-- EXERCISE BRIEF --
Examine the entries below, count the lines holding the string "land", and respond with the number only.

Records from a data source
Lemma beside_run X s ops t ops' :
  reserved (s, ops ++ [X]) -> rtc (beside X) (s, ops) (t, ops') ->
  uncommitted s t /\ reserved (t, ops' ++ [X]).
Proof.
  intros Hres Hr. change s with (fst (s, ops)). change t with (fst (t, ops')) at 1.
  change (t, ops' ++ [X]) with (fst (t, ops'), snd (t, ops') ++ [X]).
  assert (H0 : reserved (fst (s, ops), snd (s, ops) ++ [X])) by done. clear Hres.
  induction Hr as [p|p q r Hpq _ IH]; [done|].
  pose proof (beside_uncommitted X p q Hpq H0) as H1.
  destruct IH as [H2 H3]; [by eapply lstep_reserved|]. split; [by eapply uncommitted_trans|done].
Qed.

(** begin_op() lets nobody in once the header and the operations that are open, the one that
    is never ended among them, take up the log. *)
Lemma begin_op_waits s ops X :
  reserved (s, ops ++ [X]) -> LOGSIZE < log_n s + (Z.of_nat (length ops) + 2) * MAXOPBLOCKS ->
  begin_op s = Sleep ChLog s.
Proof.
  intros [L C O _ _ _ _] Hn. cbn [fst snd] in *. rewrite length_app in O. simpl in O.
  rewrite begin_op_run by done. rewrite C, O. simpl.
  by rewrite (proj2 (Z.ltb_lt _ _)) by lia.
Qed.

(** A file system whose buffers name distinct blocks, with a fresh log of [size] blocks. *)
Definition demo_log (size : Z) : fsys :=
  mkFsys [] [] false
    ((fun i : nat => mkBuf 2 1 (100 + Z.of_nat i) initsleeplock 1 0 0 []) <$> seq 0 NBUF)
    (mkLog false 2 size 0 0 1 (mkLh 0 (replicate (Z.to_nat LOGSIZE) 0)))
    (mkSb 0 0 0 0 0 0 0) false [] [] 1.

(** Three operations that log ten distinct blocks each. *)
Definition three_ops (n : nat) : list act :=
  replicate 3 ABegin ++ ((fun b : nat => AWrite (b / 10) b) <$> seq 0 n).

(** The sizes of the sets of a state. *)
Definition used (p : fsys * list (gset Z)) : list nat := base.size <$> snd p.

Lemma log_write_admitted_witness :
  exists t ops X, run_acts (three_ops 29) (demo_log 31, []) = Some (t, ops ++ X :: []) /\
    log_n t < LOGSIZE /\ exists t', log_write 29 t = Ret tt t'.
Proof.
  destruct (run_acts (three_ops 29) (demo_log 31, [])) as [[t ops]|] eqn:E;
    [|vm_compute in E; discriminate].
  assert (Hu : used (t, ops) = [10; 10; 9]%nat).
  { assert (Hc : used <$> run_acts (three_ops 29) (demo_log 31, []) = Some [10; 10; 9]%nat)
      by (vm_compute; reflexivity). rewrite E in Hc. injection Hc as Hc. exact Hc. }
  unfold used in Hu. cbn [snd] in Hu.
  destruct ops as [|X1 [|X2 [|X3 [|]]]]; try discriminate Hu. injection Hu as H1 H2 H3.
  exists t, [X1; X2], X3. split; [reflexivity|].
  apply (log_write_admitted 31 (demo_log 31) t [X1; X2] X3 []).
  - split_and!; reflexivity.
  - reflexivity.
  - apply (run_acts_steps (three_ops 29)). exact E.
  - rewrite H3. unfold MAXOPBLOCKS. lia.
Defined.

(** mkfs makes a log of LOGSIZE blocks, header included, so there begin_op() admits one
    block more than log_write() accepts: three admitted operations that log ten distinct
    blocks each panic at the thirtieth. *)
Theorem log_write_one_short :
  exists s t ops,
    log_fresh LOGSIZE s /\ rtc lstep (s, []) (t, ops) /\ used (t, ops) = [10; 10; 9]%nat /\
    log_write 29 t = Panic "too big a transaction".
Proof.
  destruct (run_acts (three_ops 29) (demo_log LOGSIZE, [])) as [[t ops]|] eqn:E;
    [|vm_compute in E; discriminate].
  exists (demo_log LOGSIZE), t, ops. split; [by split_and!|]. split_and!.
  - by apply (run_acts_steps (three_ops 29)).
  - assert (Hc : used <$> run_acts (three_ops 29) (demo_log LOGSIZE, []) = Some [10; 10; 9]%nat)
      by (vm_compute; reflexivity). rewrite E in Hc. injection Hc as Hc. exact Hc.
  - vm_compute in E. injection E as <- _. reflexivity.
Qed.
Definition iput (ip : nat) : M fsys unit :=
  acquire icache_lock ;;
  x <- gets (fun s => ino s ip) ;;
  when ((i_ref x =? 1) && negb (Z.land (i_flags x) I_VALID =? 0) && (i_nlink x =? 0)) (
    if negb (Z.land (i_flags x) I_BUSY =? 0) then panic "iput busy" else
    upd_inode ip (fun x => i_set_flags (Z.lor (i_flags x) I_BUSY) x) ;;
    release icache_lock ;;
    when (negb (i_type x =? T_SFILE)) (itrunc ip) ;;
    upd_inode ip (i_set_type 0) ;;
    iupdate ip ;;
    acquire icache_lock ;;
    upd_inode ip (i_set_flags 0) ;;
    wakeup (ChInode ip)) ;;
  upd_inode ip (fun x => i_set_ref (i_ref x - 1) x) ;;
  release icache_lock.

Definition iunlockput (p : option nat) : M fsys unit :=
  match p with
  | None => iunlock None
  | Some ip => iunlock (Some ip) ;; iput ip
  end.

(** struct stat *)
Record stat := mkStat { st_type : Z; st_dev : Z; st_ino : Z; st_nlink : Z; st_size : Z }.

Definition stati (ip : nat) : M fsys stat :=
  gets (fun s => let x := ino s ip in
    mkStat (i_type x) (i_dev x) (i_inum x) (i_nlink x) (i_size x)).

(** An entry of [devsw]: the driver's functions, or null. A read returns its result and the
    bytes it stored. *)
Record devsw_entry := mkDevsw {
  d_read : option (nat -> Z -> M fsys (Z * list Z));
  d_write : option (nat -> list Z -> Z -> M fsys Z);
}.

Section Files.
Context (devsw : Z -> devsw_entry).

(** The loop of readi(); [out] is what has been stored at [dst]. *)
Fixpoint readi_loop (fuel : nat) (ip : nat) (off n tot : Z) (out : list Z) : M fsys (list Z) :=
  match fuel with
  | O => diverge
  | S f =>
      if negb (tot <? n) then ret out else
      sector_number <- bmap ip (off / BSIZE) ;;
      if sector_number =? 0
      then panic "readi: trying to read a block that was never allocated" else
      x <- gets (fun s => ino s ip) ;;
      bp <- bread (i_dev x) sector_number ;;
      let m := Z.min (n - tot) (BSIZE - off mod BSIZE) in
      d <- gets (fun s => slice (Z.to_nat (off mod BSIZE)) (Z.to_nat m) (b_data (bufat s bp))) ;;
      brelse bp ;;
      readi_loop f ip (u32 (off + m)) n (tot + m) (out ++ d)
  end.

(** Every turn but the first and the last copies a whole block. *)
Definition copy_fuel (n : Z) : nat := Z.to_nat (n / BSIZE + 3).

Definition readi (ip : nat) (off n : Z) : M fsys (Z * list Z) :=
  x <- gets (fun s => ino s ip) ;;
  if i_type x =? T_DEV then
    if (i_major x <? 0) || (NDEV <=? i_major x) then ret (-1, [])
    else match d_read (devsw (i_major x)) with
         | None => ret (-1, [])
         | Some f => f ip n
         end
  else if (i_size x <? off) || (u32 (off + n) <? off) then ret (-1, [])
  else
    let n := if i_size x <? u32 (off + n) then i_size x - off else n in
    if i_type x =? T_SFILE then
      ret (n, slice (Z.to_nat off) (Z.to_nat n) (i_addrs x))
    else
      d <- readi_loop (copy_fuel n) ip off n 0 [] ;;
      ret (n, d).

-- ANSWER SECTION --
2